(Saved entries)
____

(** [play] writes the encoder, the player and the state of the Opus
    library, and nothing else. *)
Lemma play_world (source0 : pyobj AudioSource) (after : option callback)
  (cfg : EncoderConfig) (w : World) :
  exists o en pl,
    (play source0 after cfg w).2
    = set_opus o (set_self (set__player pl (set_encoder en (self w))) w).
Proof.
  assert (Hsame : exists o en pl,
             w = set_opus o (set_self (set__player pl (set_encoder en (self w))) w))
    by (do 3 eexists; apply world_eta).
  unfold play, bind at 1, get_self.
  destruct (negb (is_connected (self w))); [exact Hsame|].
  destruct (is_playing (self w)); [exact Hsame|].
  destruct source0 as [src|cls]; [|exact Hsame].
  destruct (negb (is_opus src)).
  - unfold bind at 1 2.
    destruct (opus_Encoder_frame cfg w) as [o Ho].
    destruct (opus_Encoder cfg w) as [[e|err] w1]; cbn [snd] in Ho; subst w1.
    + unfold modify_self at 1, modify at 1. unfold bind, lift_res, modify_self, modify.
      destruct (AudioPlayer_new src after) as [p|err].
      * exists o, (Some e), (Some (player_start p)).
        destruct w as [s st o0 n eff]. destruct s. reflexivity.
      * exists o, (Some e), (_player (self w)).
        destruct w as [s st o0 n eff]. destruct s. reflexivity.
    + exists o, (encoder (self w)), (_player (self w)).
      destruct w as [s st o0 n eff]. destruct s. reflexivity.
  - unfold bind, ret, lift_res, modify_self, modify.
    destruct (AudioPlayer_new src after) as [p|err]; [|exact Hsame].
    exists (opus w), (encoder (self w)), (Some (player_start p)).
    destruct w as [s st o0 n eff]. destruct s. reflexivity.
Qed.

Lemma pause_world (w : World) :
  exists pl, pause w = (Ok tt, set_self (set__player pl (self w)) w).
Proof.
  unfold pause, bind, get_self, modify_self, modify, ret.
  destruct (_player (self w)) as [p|] eqn:Hp; [eauto|].
  exists None. destruct w as [s st o n eff]. destruct s. cbn in *. now subst.
Qed.

Lemma resume_world (w : World) :
  exists pl, resume w = (Ok tt, set_self (set__player pl (self w)) w).
Proof.
  unfold resume, bind, get_self, modify_self, modify, ret.
  destruct (_player (self w)) as [p|] eqn:Hp; [eauto|].
  exists None. destruct w as [s st o n eff]. destruct s. cbn in *. now subst.
Qed.

(** X11: no method of the player interface touches a packet counter:
    [play], in any outcome, [stop], [pause] and [resume] leave the sequence,
    the timestamp and the lite nonce as they were, so a new source continues
    the numbering of the one before it. *)
Theorem player_methods_keep_counters (source0 : pyobj AudioSource)
  (after : option callback) (cfg : EncoderConfig) (w : World) (attr : counter_attr) :
  getattr (self (play source0 after cfg w).2) attr = getattr (self w) attr
  /\ getattr (self (stop w).2) attr = getattr (self w) attr
  /\ getattr (self (pause w).2) attr = getattr (self w) attr
  /\ getattr (self (resume w).2) attr = getattr (self w) attr.
Proof.
  destruct (play_world source0 after cfg w) as (o & en & pl & ->).
  rewrite stop_outcome.
  destruct (pause_world w) as [pl1 ->]. destruct (resume_world w) as [pl2 ->].
  destruct attr; repeat split.
Qed.
(** ** test_images *)

Lemma metrics_loop (pairs : list (tensor * tensor)) (ps ss : list R)
  (w : world) :
  for_each_with pairs
    (fun acc pair =>
       let '(psnr_values, ssim_values) := acc in
       let '(img_real, img_generated) := pair in
       let img_real := to_uint8 img_real in
       let img_generated := to_uint8 img_generated in
       emit (Psnr img_real img_generated) ;;;
       let psnr_value := psnr img_real img_generated in
       let psnr_values := psnr_values ++ [psnr_value] in
       emit (Ssim img_real img_generated) ;;;
       let ssim_value := ssim img_real img_generated in
       let ssim_values := ssim_values ++ [ssim_value] in
       pure (psnr_values, ssim_values))
    (ps, ss) w
  = (inr (ps ++ map (fun p => psnr (to_uint8 (fst p)) (to_uint8 (snd p)))
                    pairs,
          ss ++ map (fun p => ssim (to_uint8 (fst p)) (to_uint8 (snd p)))
                    pairs),
     log (flat_map metric_events pairs) w).
Proof.
  revert ps ss w. induction pairs as [|[img_real img_generated] pairs IH];
    intros ps ss w.
  - cbn [for_each_with map flat_map]. unfold pure.
    now rewrite !app_nil_r, log_nil.
  - cbn [for_each_with]. unfold seq_run at 1.
    unfold seq_run at 1. unfold emit at 1.
    unfold seq_run at 1. unfold emit at 1. unfold pure at 1.
    rewrite IH, !log_log. cbn [map flat_map fst snd app metric_events].
    now rewrite <- !app_assoc.
Qed.
(* ===== verification/Prelude.v ===== *)
(** * A verification library for the Redis server of Linux-Server

    The repository is a course on Linux servers; its program is the Redis 5.0.10 server in
    [src/Linux/lesson07/redis-5.0.10/src/] (all file names below are in that directory).
    Redis keeps a dictionary of typed values in memory, executes the commands of its clients one
    at a time, and saves and replicates what they change.  This library models the data
    structures the values are made of, the types of values that are built from them, and the
    parts of the server that decide which command runs and what the clients see.

    ** Conventions

    A C function is a Rocq function of the same name that returns an [option]: [None] is what
    must not happen, that is, an access outside of a buffer, a NULL or dangling pointer, a
    failed assertion, a panic, or a loop that has used up its fuel.  The errors the code
    reports are ordinary results.  So a theorem that says "returns [Some]" says that the code is
    memory safe, that its assertions hold and that it terminates.  Buffers are lists of bytes
    ([Z]) with checked accesses ([peek], [poke], [slice], [blit], [memmove] in this file);
    integers are in [Z] and wrap where the code's type wraps ([u8], [u32], [u64], [s32], ...).
    Memory that the code does not initialize is a parameter ([junk]).  The fuel of a loop is
    computed from its input by the function that calls it (the size of the buffer, the number of
    entries), and the theorems prove that it is enough.  Allocations succeed.

    ** Files

    - [Prelude] (this file): machine integers, buffers, tactics, lemmas on lists.
    - [Endian]: byte order (endianconv.c), for a host of either order.
    - [Intset]: sets of integers in one sorted blob (intset.c), C1 and C2.
    - [Util]: decimal numbers (util.c), C3.
    - [Dict]: hash tables with incremental rehashing (dict.c), over any hash function and
      comparison that satisfies the class [DictTypeOk], C5 and C6; [DictScan]: the cursors of
      SCAN, C7 and C8; [DictIter]: iterators.
    - [Crc]: crc16.c, crc64.c and the hash slots of cluster.c, C9 to C11.
    - [Glob]: glob patterns (util.c), C13.  [Localtime]: localtime.c, C14.
    - [Pubsub]: pubsub.c, C15 and C16.  [Notify]: notify.c on top of it.
    - [Sds]: dynamic strings with their five headers (sds.c), C19; [SdsText]: splitting, joining,
      quoting and printing, C20.
    - [Resp]: the request parser of networking.c with the query buffer of a connection and the
      stream of a master, C23 to C25; it uses [Sds], [SdsText] and [Util].
    - [Multi]: transactions (multi.c, and processCommand, call and propagation of server.c), C26
      to C29.
    - [Skiplist]: the skiplist of t_zset.c on a heap of nodes; [SkiplistRange]: ranges and
      ZRANGE; [SkiplistSpec]: the refinement to a sorted list, C30.
    - [Zset]: the encoding of sorted sets as a dictionary and a [Skiplist] that share their
      elements; [ZsetSpec]: its refinement to a map from members to scores.
    - [Lzf]: compression (lzf_c.c, lzf_d.c), C32 and C33.
    - [Rdb]: the primitives of the dump format (rdb.c) on top of [Lzf] and [Util], C34.
    - [Ziplist]: ziplist.c on the bytes of a block; [ZiplistEntry]: the encoding of one entry;
      [ZiplistList]: insertion, deletion, merging and cascading updates; [ZiplistRefine]: the
      refinement to a list of strings, C35.
    - [Listpack]: listpack.c on the bytes of a block; [ListpackSpec]: the refinement to a list of
      strings with an index, C21.
    - [Object]: what the types of values share (object.c, server.h): replies, shared objects, the
      values that can be stored as integers, the shrinking of hash tables.
    - [Replication]: the backlog, the stream of a master to its replicas, SYNC and PSYNC and the
      changes of role (replication.c, with parts of networking.c and rdb.c); [ReplicationSpec]: the
      stream that the replicas and the backlog agree on, C4 and C18.  It uses the encoding of
      commands of [Resp].
    - [DbRel]: the relation between a database and its abstraction, which the refinement theorems
      of the types of values share.
    - [Bitops]: strings as arrays of bits (bitops.c); [BitopsBits]: counting and searching bits,
      reading and writing fields; [BitopsOp]: BITOP; [BitopsSpec]: the refinement to lists of
      booleans and the overflow checks, C12, C17 and C22.
    - [PackedList]: what the types of values use of a ziplist, as a class of operations
      ([PackedList]) and laws ([PackedListLaws]), with ziplists as an instance.
    - [Double]: doubles as texts (util.c, object.c, networking.c), over a class of operations
      ([DoubleOps]) with the laws of printing and reading ([DoubleLaws]).
    - [ZsetZiplist]: the encoding of sorted sets as a [PackedList] (t_zset.c); [ZsetObject]: both
      encodings and their conversions; [ZsetCommands]: the commands on the keys of a database;
      [ZsetZiplistRep], [ZsetObjectSpec] and [ZsetCommandsSpec]: what the ziplist, the object and
      the database represent, and the refinement to maps from members to scores, C31.
    - [Hash]: the hash type (t_hash.c), a [PackedList] that becomes a [Dict]; [HashSpec]: the
      refinement to a map from fields to values, C36.
    - [SetType]: the set type (t_set.c), an [Intset] that becomes a [Dict], with the algebra of
      SINTER, SUNION and SDIFF over a database of keys; [SetSpec]: the refinement to finite sets,
      C37.
    - [QuickList]: quicklist.c, a doubly linked list of ziplists whose inner nodes may be
      compressed, on a heap of nodes; [QuickListNode] and [QuickListRep]: what one node and the
      linked nodes represent, through compression; [QuickListOps] (pushes, pops, deletion),
      [QuickListIter] (indexes and iterators), [QuickListEdit] (replacement, ranges),
      [QuickListMerge] and [QuickListInsert] (merges, splits, insertion): the operations on what
      is represented.  The lemmas of these files share the parameters of their section
      ([Set Default Proof Using]).
    - [ListType]: the list type (t_list.c) over a database of keys; [ListSpec]: the refinement to
      lists of strings, C38 and C39.
    - [Keyspace]: string objects with reference counts (object.c), the tables of keys and expires
      (db.c, lazyfree.c) and the expiration of keys (expire.c), as computations on the state of a
      database; [KeyCommands]: the commands on strings (t_string.c), keys and expires, and
      sessions of them; [KeyspaceRep] and [KeyspaceTables]: which map a database represents, with
      every reference counted, and what the functions do to it; [KeyspaceSpec]: the commands on a
      map; [KeyspaceRefine]: the refinement, C40.

    ** What the theorems show

    - Refinement (C1, C5, C17, C19, C21, C30, C31, C35 to C38, C40): any sequence of operations on a data
      structure, in any order and from its creation on, runs without an invalid access and gives
      the results of the same operations on a mathematical object (a finite set, a finite map, a
      string of bytes, a list of bits, a sorted list, a list of strings, a map from keys to
      values with deadlines).  The limits a caller must keep are
      stated as guards of the abstract operations, and so are the few arguments of clients on
      which the code is known to overflow; the comment of each theorem lists them.
    - Round trips (C3, C20, C25, C33, C34): what is printed, quoted, encoded,
      compressed or saved is read back unchanged.
    - Equivalence with reference definitions (C9, C11, C12, C13): the table driven checksums are
      polynomial division, the words of a string are counted as its bits are, the matcher
      implements the semantics of globs.
    - Safety of the code that reads untrusted data (C10, C23, C32), of partial resynchronizations
      (C4) and bounds of machine integers (C22); the
      condition under which lists with compressed nodes stay right (C39).
    - Invariants of the server's state over all interleavings of its clients (C15, C18, C24, C26),
      and what a client observes (C16, C27, C28 with the errors of EXEC, C29).
    - Termination and progress (C6, C7, C8): an incremental rehashing ends, SCAN returns every
      element that stays.

    ** Not modelled

    - The event loop, sockets, timers and files (ae.c, anet.c, rio.c's files, bio.c): input and
      output of the operating system.
    - The handshake of a replica with its master and the transfer of dumps (replication.c),
      Sentinel (sentinel.c) and the cluster bus (cluster.c but its hash slots): processes that
      depend on timers and networks.
    - The files of the append only log and of the dump, beyond the primitives of [Rdb] and the
      encoding of commands (aof.c, rdb.c).
    - Lua scripts and loadable modules (scripting.c, module.c), and the tools (redis-cli.c,
      redis-benchmark.c, redis-check-*.c).
    - Eviction and defragmentation, which depend on the allocator, and how the expire cycle
      chooses the keys it samples and how long it runs; a session has the sampled keys as steps.
    - deps/ (jemalloc, lua, hiredis, linenoise) is third-party code; the programs of the other
      lessons are examples of single system calls.

    ** Plan

    What is left: the set operations on sorted sets, the random members of sets,
    radix trees with streams and HyperLogLog; then the eviction pool. *)

From stdpp Require Export prelude gmap sorting.
From Stdlib Require Export ZArith Lia.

____

Could you repeat exactly the lines above from the line with "the numbering of the one before it. *)" up to and including the line with "- cbn [for_each_with]. unfold seq_run at 1.", and only those?

    the numbering of the one before it. *)
Theorem player_methods_keep_counters (source0 : pyobj AudioSource)
  (after : option callback) (cfg : EncoderConfig) (w : World) (attr : counter_attr) :
  getattr (self (play source0 after cfg w).2) attr = getattr (self w) attr
  /\ getattr (self (stop w).2) attr = getattr (self w) attr
  /\ getattr (self (pause w).2) attr = getattr (self w) attr
  /\ getattr (self (resume w).2) attr = getattr (self w) attr.
Proof.
  destruct (play_world source0 after cfg w) as (o & en & pl & ->).
  rewrite stop_outcome.
  destruct (pause_world w) as [pl1 ->]. destruct (resume_world w) as [pl2 ->].
  destruct attr; repeat split.
Qed.
(** ** test_images *)

Lemma metrics_loop (pairs : list (tensor * tensor)) (ps ss : list R)
  (w : world) :
  for_each_with pairs
    (fun acc pair =>
       let '(psnr_values, ssim_values) := acc in
       let '(img_real, img_generated) := pair in
       let img_real := to_uint8 img_real in
       let img_generated := to_uint8 img_generated in
       emit (Psnr img_real img_generated) ;;;
       let psnr_value := psnr img_real img_generated in
       let psnr_values := psnr_values ++ [psnr_value] in
       emit (Ssim img_real img_generated) ;;;
       let ssim_value := ssim img_real img_generated in
       let ssim_values := ssim_values ++ [ssim_value] in
       pure (psnr_values, ssim_values))
    (ps, ss) w
  = (inr (ps ++ map (fun p => psnr (to_uint8 (fst p)) (to_uint8 (snd p)))
                    pairs,
          ss ++ map (fun p => ssim (to_uint8 (fst p)) (to_uint8 (snd p)))
                    pairs),
     log (flat_map metric_events pairs) w).
Proof.
  revert ps ss w. induction pairs as [|[img_real img_generated] pairs IH];
    intros ps ss w.
  - cbn [for_each_with map flat_map]. unfold pure.
    now rewrite !app_nil_r, log_nil.
  - cbn [for_each_with]. unfold seq_run at 1.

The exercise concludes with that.